Les émotions sont très souvent éprouvées dans le cadre des interactions sociales, c’est pourquoi exprimer ses émotions de façon calme et adaptée aux personnes à l’origine d’une émotion permet ensuite de proposer une solution concrète. Exprimer sa colère revient donc à exprimer un besoin non satisfait de respect, de justice ou de compréhension. Attention quand même car d’autres études ont montré qu’exploser de colère ne fait finalement que prolonger le mal-être.

Aujourd'hui, face à cette épidémie, face à ce virus invisible mais si meurtrier, il est difficile de savoir à qui en vouloir, à qui exprimer cette colère. Si nous avons le sentiment que ce qu’on nous demande de faire (par exemple se confiner ou se déconfiner) est nécessaire et logique alors notre colère peut sans doute s’apaiser mais si nous avons le sentiment que des choses auraient pu être gérer autrement, la colère est attisé et il n’est pas facile de pouvoir proposer quelque chose au gouvernement, les personnes qui nous dirigent ne sont pas forcément à l’écoute. L'idée sera plutôt de canaliser cette énergie pour la diriger vers un objectif à atteindre, vers quelque chose qui pourrait améliorer notre humeur. Peut-être en se regroupant avec d'autres personnes qui partagent notre ressenti, nous pouvons trouver des manières de défendre une idée ou un projet , et ainsi de répondre à un besoin celui d'être entendu, reconnu et respecté. Les pétitions en ligne qui circulent permettent à chacun d'exprimer un mécontentement mais aussi et surtout d'avoir espoir que ce mouvement de colère permette une évolution favorable à une problématique...

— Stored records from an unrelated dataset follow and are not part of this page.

(* ===== verification/ConcurrentMap.v ===== *)
(** * The locked map of the fault reporter

    Models [concurrent_map.h].  Every operation holds the lock for its whole
    body, so it is one atomic step on the entries; [std::map] is a [gmap], and
    its iteration order is the order of the keys.  An action is a
    [std::function], possibly empty ([None]), that may change the value it is
    given and the state [S] it captures. *)

From S2P Require Import Prelude.
From stdpp Require Import sorting.

#[local] Open Scope Z_scope.

Section ConcurrentMap.
Context {K : Type} `{Countable K} {V : Type} (mapped_type : V).
Context (le : relation K) `{!forall x y, Decision (le x y)}.
Context {S : Type}.

#[local] Abbreviation entries := (gmap K V).
Definition action_t := option (K -> V -> ST S (bool * V)).

(** The entries in iteration order. *)
Definition entry_le (a b : K * V) : Prop := le a.1 b.1.

#[local] Instance entry_le_dec a b : Decision (entry_le a b).
Proof. unfold entry_le. apply _. Defined.

Definition iteration (m : entries) : list (K * V) := merge_sort entry_le (map_to_list m).

(** ** Whole-map assignments: (this, other) after the call *)

(** [concurrent_map.h:55-63] operator=(map&&) *)
Definition assign_map (this other : entries) : entries := other.

(** [concurrent_map.h:65-74] operator=(const ConcurrentMap&) *)
Definition assign_copy (this other : entries) : entries * entries := (other, other).

(** [concurrent_map.h:336-340] Steal *)
Definition Steal (m : entries) : entries * entries := (m, ∅).

(** [concurrent_map.h:81-90] operator=(ConcurrentMap&&) *)
Definition assign_move (this other : entries) : entries * entries :=
  let '(tmp, other) := Steal other in (tmp, other).

(** [concurrent_map.h:329-333] Clone *)
Definition Clone (m : entries) : entries := m.

(** ** Single-key operations *)

(** [concurrent_map.h:99-106] Emplace *)
Definition Emplace (m : entries) (key : K) (value : V) : bool * entries :=
  match m !! key with
  | Some _ => (false, m)
  | None => (true, <[key := value]> m)
  end.

(** [concurrent_map.h:108-118] Emplace *)
Definition EmplaceFilter (m : entries) (filter : entries -> bool) (key : K) (value : V)
    : bool * entries :=
  if negb (filter m) then (false, m) else Emplace m key value.

(** [concurrent_map.h:120-129] Find *)
Definition Find (m : entries) (key : K) : bool * V :=
  match m !! key with
  | None => (false, mapped_type)
  | Some value => (true, value)
  end.

(** [concurrent_map.h:131-142] ContainIf *)
Definition ContainIf (m : entries) (key : K) (action : option (V -> ST S bool)) : ST S bool :=
  match m !! key with
  | None => mret false
  | Some value => match action with Some a => a value | None => mret true end
  end.

(** [concurrent_map.h:144-148] Contains *)
Definition Contains (m : entries) (key : K) : bool := bool_decide (is_Some (m !! key)).

(** [concurrent_map.h:150-156] InsertOrAssign *)
Definition InsertOrAssign (m : entries) (key : K) (obj : V) : bool * entries :=
  (bool_decide (m !! key = None), <[key := obj]> m).

(** [concurrent_map.h:158-163] Insert *)
Definition Insert (m : entries) (key : K) (value : V) : bool * entries := Emplace m key value.

(** [concurrent_map.h:165-169] Erase *)
Definition Erase (m : entries) (key : K) : nat * entries :=
  ((if m !! key is Some _ then 1 else 0)%nat, delete key m).

(** [concurrent_map.h:171-183] EraseIf *)
Definition EraseIfKey (m : entries) (key : K) (action : action_t) : ST S (nat * entries) :=
  match action with
  | None => mret (0%nat, m)
  | Some action =>
      match m !! key with
      | None => mret (0%nat, m)
      | Some value =>
          '(met, value) ← action key value;
          let m := <[key := value]> m in
          if negb met then mret (0%nat, m) else mret (Erase m key)
      end
  end.

(** [concurrent_map.h:185-189] Clear *)
Definition Clear (m : entries) : entries := ∅.

(** [concurrent_map.h:191-195] Empty *)
Definition Empty (m : entries) : bool := bool_decide (m = ∅).

(** [concurrent_map.h:197-201] Size *)
Definition Size (m : entries) : nat := size m.

(** ** Traversals *)

(** The loop of [EraseIf]: erase the entries on which the action is true. *)
Fixpoint erase_if_loop (action : K -> V -> ST S (bool * V)) (l : list (K * V))
    : ST S (list (K * V)) :=
  match l with
  | [] => mret []
  | (key, value) :: rest =>
      '(met, value) ← action key value;
      rest ← erase_if_loop action rest;
      mret (if (met : bool) then rest else (key, value) :: rest)
  end.

(** [concurrent_map.h:205-226] EraseIf *)
Definition EraseIf (m : entries) (action : action_t) : ST S (nat * entries) :=
  match action with
  | None => mret (0%nat, m)
  | Some action =>
      kept ← erase_if_loop action (iteration m);
      mret ((size m - length kept)%nat, list_to_map kept)
  end.

(** The loop of [ForEach]: stops at the first entry on which the action is
    true; the values are passed by reference. *)
Fixpoint for_each_loop (action : K -> V -> ST S (bool * V)) (l : list (K * V))
    : ST S (list (K * V)) :=
  match l with
  | [] => mret []
  | (key, value) :: rest =>
      '(stop, value) ← action key value;
      if (stop : bool) then mret ((key, value) :: rest)
      else rest ← for_each_loop action rest; mret ((key, value) :: rest)
  end.

(** [concurrent_map.h:228-239] ForEach *)
Definition ForEach (m : entries) (action : action_t) : ST S entries :=
  match action with
  | None => mret m
  | Some action => l ← for_each_loop action (iteration m); mret (list_to_map l)
  end.

(** [concurrent_map.h:241-252] ForEachCopies *)
Definition ForEachCopies (m : entries) (action : action_t) : ST S entries :=
  match action with
  | None => mret m
  | Some action => _ ← for_each_loop action (iteration (Clone m)); mret m
  end.

(** [concurrent_map.h:255-273] Compute *)
Definition Compute_ (m : entries) (key : K) (action : action_t) : ST S (bool * entries) :=
  match action with
  | None => mret (false, m)
  | Some action =>
      let m := match m !! key with None => <[key := mapped_type]> m | Some _ => m end in
      '(keep, value) ← action key (default mapped_type (m !! key));
      let m := <[key := value]> m in
      mret (true, if negb keep then delete key m else m)
  end.

(** [concurrent_map.h:276-290] ComputeIfPresent *)
Definition ComputeIfPresent (m : entries) (key : K) (action : action_t) : ST S (bool * entries) :=
  match action with
  | None => mret (false, m)
  | Some action =>
      match m !! key with
      | None => mret (false, m)
      | Some value =>
          '(keep, value) ← action key value;
          let m := <[key := value]> m in
          mret (true, if negb keep then delete key m else m)
      end
  end.

(** [concurrent_map.h:292-304] ComputeIfAbsent *)
Definition ComputeIfAbsent (m : entries) (key : K) (action : option (K -> ST S V))
    : ST S (bool * entries) :=
  match action with
  | None => mret (false, m)
  | Some action =>
      match m !! key with
      | Some _ => mret (false, m)
      | None => value ← action key; mret (true, <[key := value]> m)
      end
  end.

(** [concurrent_map.h:306-316] DoActionIfEmpty *)
Definition DoActionIfEmpty (m : entries) (action : option (ST S unit)) : ST S unit :=
  match action with
  | None => mret tt
  | Some action => if Empty m then action else mret tt
  end.

(** [concurrent_map.h:318-327] DoActionWhenClone *)
Definition DoActionWhenClone (m : entries) (action : option (entries -> ST S unit)) : ST S unit :=
  match action with
  | None => mret tt
  | Some action => let tmp := m in action tmp
  end.
End ConcurrentMap.

(** ** The traversals as operations on the map *)

Section ConcurrentMap_facts.
Context {K : Type} `{Countable K} {V : Type} (mapped_type : V).
Context (le : relation K) `{!forall x y, Decision (le x y)}.
Context {S : Type}.

Lemma iteration_perm (m : gmap K V) : iteration le m ≡ₚ map_to_list m.
Proof. apply merge_sort_Permutation. Qed.

Lemma iteration_nodup (m : gmap K V) : NoDup (iteration le m).*1.
Proof. rewrite iteration_perm. apply NoDup_fst_map_to_list. Qed.

Lemma elem_of_iteration (m : gmap K V) k v : (k, v) ∈ iteration le m <-> m !! k = Some v.
Proof. rewrite iteration_perm. apply elem_of_map_to_list. Qed.

Lemma length_iteration (m : gmap K V) : length (iteration le m) = size m.
Proof. rewrite iteration_perm. by rewrite length_map_to_list. Qed.

Lemma iteration_map (m : gmap K V) : list_to_map (iteration le m) = m.
Proof.
  rewrite <- (list_to_map_to_list m) at 2. symmetry.
  apply list_to_map_proper; [apply NoDup_fst_map_to_list|]. symmetry. apply iteration_perm.
Qed.

(** A loop never changes which keys it has seen. *)
Lemma for_each_keys (action : K -> V -> ST S (bool * V)) l (s : S) :
  (fst (for_each_loop action l s)).*1 = l.*1.
Proof.
  revert s. induction l as [|[k v] l IH]; intros s; [done|]. cbn [for_each_loop].
  unfold mbind, st_bind. destruct (action k v s) as [[stop v'] s1]. destruct stop; [done|].
  destruct (for_each_loop action l s1) as [l' s2] eqn:E. cbn.
  specialize (IH s1). rewrite E in IH. cbn in IH. by rewrite IH.
Qed.

Lemma erase_if_pure (p : K -> V -> bool) l (s : S) :
  erase_if_loop (fun k v => mret (p k v, v)) l s
  = (filter (fun kv => p kv.1 kv.2 = false) l, s).
Proof.
  induction l as [|[k v] l IH]; [done|]. cbn [erase_if_loop].
  unfold mbind, st_bind, mret, st_ret in *. rewrite IH. rewrite filter_cons.
  cbn [fst snd]. by destruct (p k v).
Qed.

Lemma filter_nodup (p : K -> V -> bool) b (m : gmap K V) :
  NoDup (filter (fun kv => p kv.1 kv.2 = b) (iteration le m)).*1.
Proof. eapply sublist_NoDup; [apply iteration_nodup|]. apply fmap_sublist, sublist_filter. Qed.

Lemma filter_entries (p : K -> V -> bool) b (m : gmap K V) :
  list_to_map (filter (fun kv => p kv.1 kv.2 = b) (iteration le m))
  = filter (fun kv => p kv.1 kv.2 = b) m.
Proof.
  apply map_eq. intros k. apply option_eq. intros v.
  rewrite <- elem_of_list_to_map by apply filter_nodup.
  rewrite list_elem_of_filter, elem_of_iteration, map_lookup_filter_Some. tauto.
Qed.

Lemma length_filter_entries (p : K -> V -> bool) b (m : gmap K V) :
  length (filter (fun kv => p kv.1 kv.2 = b) (iteration le m))
  = size (filter (fun kv => p kv.1 kv.2 = b) m).
Proof. rewrite <- filter_entries. symmetry. apply map_size_list_to_map, filter_nodup. Qed.

Lemma filter_split (p : K -> V -> bool) (l : list (K * V)) :
  length l = (length (filter (fun kv => p kv.1 kv.2 = true) l) +
              length (filter (fun kv => p kv.1 kv.2 = false) l))%nat.
Proof.
  induction l as [|[k v] l IH]; [done|]. rewrite !filter_cons. cbn [fst snd].
  destruct (p k v); cbn [length decide]; repeat case_decide; cbn [length]; try done; lia.
Qed.
End ConcurrentMap_facts.

(** ** Properties *)

(** Conditional erasure removes exactly the entries that meet the
    condition, returns their number, and changes no other entry and no state
    besides the map; the single-key form does so for its key. *)
Theorem EraseIf_removes_exactly {K} `{Countable K} {V : Type}
    (le : relation K) `{!forall x y, Decision (le x y)} {S : Type}
    (m : gmap K V) (p : K -> V -> bool) (s : S) :
  EraseIf le m (Some (fun k v => mret (p k v, v))) s
    = ((size (filter (fun kv => p kv.1 kv.2 = true) m),
        filter (fun kv => p kv.1 kv.2 = false) m), s) /\
  (forall k, EraseIfKey m k (Some (fun k v => mret (p k v, v))) s
    = (match m !! k with
       | Some v => if p k v then (1%nat, delete k m) else (0%nat, m)
       | None => (0%nat, m)
       end, s)).
Proof.
  split.
  - unfold EraseIf. rewrite (st_bind_eq _ _ _ _ _ (erase_if_pure p (iteration le m) s)).
    unfold mret, st_ret. rewrite filter_entries, <- (length_filter_entries le p true m).
    rewrite <- (length_iteration le m), (filter_split p (iteration le m)).
    do 3 f_equal. lia.
  - intros k. unfold EraseIfKey, Erase. destruct (m !! k) as [v|] eqn:E; [|done].
    unfold mbind, st_bind, mret, st_ret. destruct (p k v); cbn.
    + by rewrite lookup_insert_eq, delete_insert_eq.
    + by rewrite insert_id.
Qed.

(** A traversal with any action, stateful and changing values, neither adds
    nor removes a key; [ForEachCopies] runs the action on the same sequence of
    entries with the same effect on the captured state and leaves the map as
    it was. *)
Theorem ForEach_keeps_keys {K} `{Countable K} {V : Type}
    (le : relation K) `{!forall x y, Decision (le x y)} {S : Type}
    (m : gmap K V) (action : option (K -> V -> ST S (bool * V))) (s : S) :
  dom (fst (ForEach le m action s)) = dom m /\
  fst (ForEachCopies le m action s) = m /\
  snd (ForEachCopies le m action s) = snd (ForEach le m action s).
Proof.
  unfold ForEach, ForEachCopies, Clone. destruct action as [a|]; [|done].
  unfold mbind, st_bind, mret, st_ret.
  pose proof (for_each_keys a (iteration le m) s) as Hk.
  destruct (for_each_loop a (iteration le m) s) as [l s']. cbn in *. split_and!; [|done..].
  rewrite dom_list_to_map_L, Hk, <- dom_list_to_map_L. by rewrite iteration_map.
Qed.

(** [Compute] runs the action once, on the stored value or, for an absent
    key, on the default value; the action's result alone decides whether the
    key stays, with the changed value; [ComputeIfPresent] and
    [ComputeIfAbsent] do nothing on an absent, respectively present, key. *)
Theorem Compute_effect {K} `{Countable K} {V : Type} (mapped_type : V) {S : Type}
    (m : gmap K V) (key : K) (f : K -> V -> ST S (bool * V)) (g : K -> ST S V) (s : S) :
  Compute_ mapped_type m key (Some f) s
    = (let '((keep, v), s') := f key (default mapped_type (m !! key)) s in
       ((true, if (keep : bool) then <[key := v]> m else delete key m), s')) /\
  (m !! key = None -> ComputeIfPresent m key (Some f) s = ((false, m), s)) /\
  (is_Some (m !! key) ->
     ComputeIfPresent m key (Some f) s = Compute_ mapped_type m key (Some f) s /\
     ComputeIfAbsent m key (Some g) s = ((false, m), s)).
Proof.
  unfold Compute_, ComputeIfPresent, ComputeIfAbsent, mbind, st_bind, mret, st_ret.
  split_and!.
  - destruct (m !! key) as [v|] eqn:E; cbn [default from_option]; unfold id.
    + rewrite E. cbn. destruct (f key v s) as [[[] v'] s']; cbn; [done|].
      by rewrite delete_insert_eq.
    + rewrite lookup_insert_eq. cbn. destruct (f key mapped_type s) as [[[] v'] s']; cbn.
      * by rewrite insert_insert_eq.
      * by rewrite insert_insert_eq, delete_insert_eq.
  - by intros ->.
  - intros [v E]. rewrite E. cbn. rewrite E. cbn. done.
Qed.

Definition witness_action (k : string) (v : Z) : ST unit (bool * Z) := mret (v <? 1, v + 1).

Example Compute_effect_witness :
  Compute_ 0 (∅ : gmap string Z) "store" (Some witness_action) tt
    = ((true, {["store" := 1]}), tt) /\
  ComputeIfPresent (∅ : gmap string Z) "store" (Some witness_action) tt = ((false, ∅), tt).
Proof.
  pose proof (Compute_effect 0 (∅ : gmap string Z) "store" witness_action (fun _ => mret 0) tt) as H.
  split; [exact (proj1 H)|]. apply (proj1 (proj2 H)). reflexivity.
Defined.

Un autre enjeu est de réussir à accepter notre colère car finalement celle-ci et les ressentis décrits précédemment sont normaux, dans le sens où ils font partis du processus de deuil, processus d’acceptation.

Nous passons par ces ressentis quand nous sommes dans une situation où il nous faut accepter une perte, accepter une situation ou un ressenti que l’on ne pourrait pas changer. Dans ma pratique, l'acceptation est centrale, elle renvoie finalement au fait de consentir à une certaine réalité avec l'idée qu'il y a des choses que je peux changer et dans ce cas je dois déployer mon énergie à faire en sorte que cela puisse effectivement évoluer mais il y a aussi des choses que je ne peux pas changer. L'option qu'il m'est donné est celle de l'acceptation, toujours dans l'idée de ne pas se nuir, retrouver le calme nécessaire à notre équilibre psychologique, à l'image de cette petite cascade qui finit par s'apaiser en formant une étendue d'eau tranquille.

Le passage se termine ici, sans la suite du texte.